**TASK BRIEF**:
Set down exactly the lines in the records below that run from the line with "[length]. rewrite Nat.iter_succ_r." to the line with "destruct (take_rows names", inclusive, and nothing more.

Stored items

● ● ●

(** ** Removing rows *)

(** The path of a row's folder is not the folder it is in. *)
Definition child_ok (dir : jstr) (n : Node) : bool :=
  negb (n_dir n) || match p ← join_path dir (n_name n); norm p with Some q => negb (bool_decide (norm dir = Some q)) | None => false end.
Lemma find_row_name nm rows x : find_row nm rows = Some x -> n_name x = nm /\ x ∈ rows.
Proof. intros H. apply List.find_some in H as [H1 H2]. split; [by apply bool_decide_eq_true in H2 | by apply list_elem_of_In]. Qed.
Lemma cut_row_subset nm rows x : x ∈ cut_row nm rows -> x ∈ rows.
Proof. induction rows as [|y rows IH]; [done|]. cbn. destruct (has_name nm y); rewrite !elem_of_cons; tauto. Qed.
Lemma drop_child host dir n f rc : child_ok dir n = true -> cached host dir f = Some (Some rc) ->
  exists g, drop_if (n_dir n) host dir (n_name n) f = Some g /\ cached host dir g = Some (Some rc) /\ f_arrays g = f_arrays f /\ f_calls g = f_calls f.
Proof.
  unfold child_ok, drop_if. destruct (n_dir n); [|by exists f]. cbn [negb orb]. destruct (join_path dir (n_name n)) as [p|]; [|done]. cbn [mbind option_bind].
  unfold drop_dir, cached. destruct (norm p) as [q|]; [|done]. intros Hq. apply negb_true_iff, bool_decide_eq_false in Hq.
  destruct (norm dir) as [d|]; [|done]. cbn [mbind option_bind]. intros Hc. eexists. split; [reflexivity|].
  destruct (f_hosts f !! host) as [h|] eqn:Eh; [|by rewrite Eh]. cbn. rewrite Eh. cbn. split; [|done]. rewrite lookup_delete_ne; [done|]. congruence.
Qed.
(** One removal the core confirms: the row leaves the folder, and the next is asked for. *)
Lemma removal_done k host dir rc it names removed f : cached host dir f = Some (Some rc) -> child_ok dir it = true -> find_row (n_name it) (rows_of f (r_items rc)) = Some it ->
  f_ops f !! k = Some (op_remove host dir (r_items rc) it names removed) ->
  exists g, op_answer k oa_done f = remove_on k host dir (r_items rc) names (removed ++ [Some it]) g /\
    cached host dir g = Some (Some rc) /\ rows_of g (r_items rc) = cut_row (n_name it) (rows_of f (r_items rc)) /\ f_calls g = f_calls f.
Proof.
  intros Hc Hk Hf Ho. unfold op_answer. rewrite Ho. cbn [op_next]. unfold takeOut. rewrite Hc. cbn [mbind option_bind take_rows]. rewrite Hf. cbn [take_rows snd fst].
  set (f1 := set_rows _ _ f). destruct (drop_child host dir it f1 rc Hk) as (g & -> & H1 & H2 & H3); [exact Hc|].
  exists g. split_and!; [done | done | | done]. unfold rows_of. rewrite H2. cbn. by rewrite lookup_insert_eq.
Qed.
Lemma removed_stays k out n f : f_ops f !! k = Some (op_removed out) -> Nat.iter n (op_answer k oa_done) f = f.
Proof. intros H. induction n as [|n IH]; [done|]. rewrite Nat.iter_succ, IH. unfold op_answer. rewrite H. reflexivity. Qed.
Lemma remove_runs k host dir rc names : forall f removed rows, cached host dir f = Some (Some rc) -> rows_of f (r_items rc) = rows -> Forall (fun n => child_ok dir n = true) rows ->
  let g := Nat.iter (length names) (op_answer k oa_done) (remove_on k host dir (r_items rc) names removed f) in
  f_ops g !! k = Some (op_removed (removed ++ (Some <$> (take_rows names rows).1))) /\ rows_of g (r_items rc) = (take_rows names rows).2 /\
  cached host dir g = Some (Some rc) /\ f_calls g = f_calls f ++ ((fun n => trash_item host (n_path n)) <$> (take_rows names rows).1).
Proof.
  induction names as [|nm names IH]; intros f removed rows Hc Hr Hch; cbv zeta; cbn [take_rows].
  - cbn. rewrite lookup_insert_eq, !app_nil_r. done.
  - destruct (find_row nm rows) as [it|] eqn:Ef.
    + destruct (find_row_name nm rows it Ef) as [Hn Hin]. cbn [length]. rewrite Nat.iter_succ_r.
      assert (Hon : remove_on k host dir (r_items rc) (nm :: names) removed f = tell (trash_item host (n_path it)) (set_op k (op_remove host dir (r_items rc) it names removed) f)).
      { unfold remove_on. cbn [next_removal]. by rewrite Hr, Ef. }
      rewrite Hon.
      destruct (removal_done k host dir rc it names removed (tell (trash_item host (n_path it)) (set_op k (op_remove host dir (r_items rc) it names removed) f)))
        as (g & Hop & Hc' & Hr' & Hcalls); [exact Hc | by rewrite Forall_forall in Hch; apply Hch | change (find_row (n_name it) (rows_of f (r_items rc)) = Some it); by rewrite Hn, Hr | apply lookup_insert_eq |].
      rewrite Hop. change (rows_of _ (r_items rc)) with (rows_of f (r_items rc)) in Hr' at 2. rewrite Hn, Hr in Hr'.
      destruct (IH g (removed ++ [Some it]) (cut_row nm rows) Hc' Hr') as (A1 & A2 & A3 & A4).
      { rewrite Forall_forall in *. intros x Hx. apply Hch. by apply cut_row_subset in Hx. }
      destruct (take_rows names (cut_row nm rows)) as [out kept]. cbn [fst snd] in *. cbn [fmap list_fmap]. rewrite A1, A4, Hcalls. cbn. rewrite <- !(assoc_L (++)). done.
    + cbn [length]. destruct (IH f removed rows Hc Hr Hch) as (A1 & A2 & A3 & A4).
      assert (Hsame : remove_on k host dir (r_items rc) (nm :: names) removed f = remove_on k host dir (r_items rc) names removed f).
      { unfold remove_on. cbn [next_removal]. by rewrite Hr, Ef. }
      rewrite Hsame, Nat.iter_succ.
      pose proof (removed_stays k _ 1 _ A1) as Hst. cbn [Nat.iter nat_rect] in Hst. rewrite Hst. done.
Qed.
Lemma cut_filter nm rows : NoDup (n_name <$> rows) -> cut_row nm rows = filter (fun n => n_name n ∉ [nm]) rows.
Proof.
  induction rows as [|x rows IH]; [done|]. cbn [fmap list_fmap cut_row]. intros [Hx Hnd]%NoDup_cons. unfold has_name. destruct (bool_decide_reflect (n_name x = nm)) as [<-|Hne].
  - rewrite filter_cons_False by (intros H; apply H, list_elem_of_singleton; done). symmetry. clear IH Hnd.
    induction rows as [|y rows IH]; [done|]. cbn in Hx. apply not_elem_of_cons in Hx as [H1 H2]. rewrite filter_cons_True, IH; [done | done |].
    intros H%list_elem_of_singleton. congruence.
  - rewrite filter_cons_True by (by intros H%list_elem_of_singleton). by rewrite IH.
Qed.
Lemma find_row_cons nm x rows : find_row nm (x :: rows) = if bool_decide (n_name x = nm) then Some x else find_row nm rows.
Proof. done. Qed.
Lemma find_cut nm nm' rows : nm' <> nm -> find_row nm' (cut_row nm rows) = find_row nm' rows.
Proof.
  intros Hne. induction rows as [|x rows IH]; [done|]. cbn [cut_row]. unfold has_name. destruct (bool_decide_reflect (n_name x = nm)) as [Hx|Hx].
  - by rewrite find_row_cons, bool_decide_false by congruence.
  - by rewrite !find_row_cons, IH.
Qed.
Lemma find_none nm rows : find_row nm rows = None -> filter (fun n => n_name n ∉ [nm]) rows = rows.
Proof.
  intros H. induction rows as [|x rows IH]; [done|]. rewrite find_row_cons in H. destruct (bool_decide_reflect (n_name x = nm)) as [E|E]; [done|]. rewrite filter_cons_True by (by intros Hx%list_elem_of_singleton). by rewrite IH.
Qed.
Lemma omap_ext_in {A B} (f g : A -> option B) (l : list A) : (forall x, x ∈ l -> f x = g x) -> omap f l = omap g l.
Proof. induction l as [|x l IH]; intros H; [done|]. cbn. rewrite (H x), IH; [done | intros y Hy; apply H; by right | by left]. Qed.
Lemma take_rows_spec names rows : NoDup names -> NoDup (n_name <$> rows) ->
  take_rows names rows = (omap (fun nm => find_row nm rows) names, filter (fun n => n_name n ∉ names) rows).
Proof.
  revert rows. induction names as [|nm names IH]; intros rows Hn Hr; cbn [take_rows omap list_omap].
  - f_equal. symmetry. induction rows as [|x rows IHr]; [done|]. rewrite filter_cons_True by apply not_elem_of_nil. f_equal. apply IHr. by destruct (proj1 (NoDup_cons _ _) Hr).
  - apply NoDup_cons in Hn as [Hnm Hn].
    assert (Hf : filter (fun n => n_name n ∉ nm :: names) rows = filter (fun n => n_name n ∉ names) (filter (fun n => n_name n ∉ [nm]) rows)).
    { rewrite list_filter_filter. apply list_filter_iff. intros x. rewrite not_elem_of_cons, list_elem_of_singleton. tauto. }
    rewrite Hf. destruct (find_row nm rows) as [it|] eqn:Ef.
    + rewrite IH; [|done|].
      * f_equal; [|by rewrite cut_filter]. f_equal. apply omap_ext_in. intros x Hx. apply find_cut. congruence.
      * rewrite cut_filter by done. apply (sublist_NoDup _ _ Hr), fmap_sublist, sublist_filter.
    + rewrite IH by done. f_equal. by rewrite find_none.
Qed.
(** Removing names of a loaded folder, the core confirming each and nothing else happening: each
    name the folder has is asked for once, in order, by its row's path; its row leaves the
    folder, the others stay as they were, and exactly the rows removed are given back. *)
Theorem remove_takes_out host dir names f rc : cached host dir f = Some (Some rc) -> r_state rc = r_loaded ->
  NoDup names -> NoDup (n_name <$> rows_of f (r_items rc)) -> Forall (fun n => child_ok dir n = true) (rows_of f (r_items rc)) ->
  exists g, remove host dir names f = Some g /\
    let out := omap (fun nm => find_row nm (rows_of f (r_items rc))) names in
    let h := Nat.iter (length names) (op_answer (f_next f) oa_done) g in
    f_ops h !! f_next f = Some (op_removed (Some <$> out)) /\
    cached host dir h = Some (Some rc) /\ rows_of h (r_items rc) = filter (fun n => n_name n ∉ names) (rows_of f (r_items rc)) /\
    f_calls h = f_calls f ++ ((fun n => trash_item host (n_path n)) <$> out).
Proof.
  intros Hc Hst Hn Hr Hch. unfold remove, list_rows. rewrite Hc. cbn [mbind option_bind]. destruct rc as [a st q m]. cbn in Hst. subst st. cbn [mbind option_bind fst snd].
  eexists. split; [reflexivity|]. cbv zeta. cbn [r_items] in *.
  destruct (remove_runs (f_next f) host dir {| r_items := a; r_state := r_loaded; r_p := q; r_more := m |} names (fresh f) [] (rows_of f a) Hc eq_refl Hch) as (A1 & A2 & A3 & A4).
  cbn [r_items app] in *. rewrite (take_rows_spec names (rows_of f a) Hn Hr) in A1, A2, A4. cbn [fst snd] in *. done.
Qed.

● ● ●

**WRITTEN ANSWER**:
    + destruct (find_row_name nm rows it Ef) as [Hn Hin]. cbn [length]. rewrite Nat.iter_succ_r.
      assert (Hon : remove_on k host dir (r_items rc) (nm :: names) removed f = tell (trash_item host (n_path it)) (set_op k (op_remove host dir (r_items rc) it names removed) f)).
      { unfold remove_on. cbn [next_removal]. by rewrite Hr, Ef. }
      rewrite Hon.
      destruct (removal_done k host dir rc it names removed (tell (trash_item host (n_path it)) (set_op k (op_remove host dir (r_items rc) it names removed) f)))
        as (g & Hop & Hc' & Hr' & Hcalls); [exact Hc | by rewrite Forall_forall in Hch; apply Hch | change (find_row (n_name it) (rows_of f (r_items rc)) = Some it); by rewrite Hn, Hr | apply lookup_insert_eq |].
      rewrite Hop. change (rows_of _ (r_items rc)) with (rows_of f (r_items rc)) in Hr' at 2. rewrite Hn, Hr in Hr'.
      destruct (IH g (removed ++ [Some it]) (cut_row nm rows) Hc' Hr') as (A1 & A2 & A3 & A4).
      { rewrite Forall_forall in *. intros x Hx. apply Hch. by apply cut_row_subset in Hx. }
      destruct (take_rows names (cut_row nm rows)) as [out kept]. cbn [fst snd] in *. cbn [fmap list_fmap]. rewrite A1, A4, Hcalls. cbn. rewrite <- !(assoc_L (++)). done.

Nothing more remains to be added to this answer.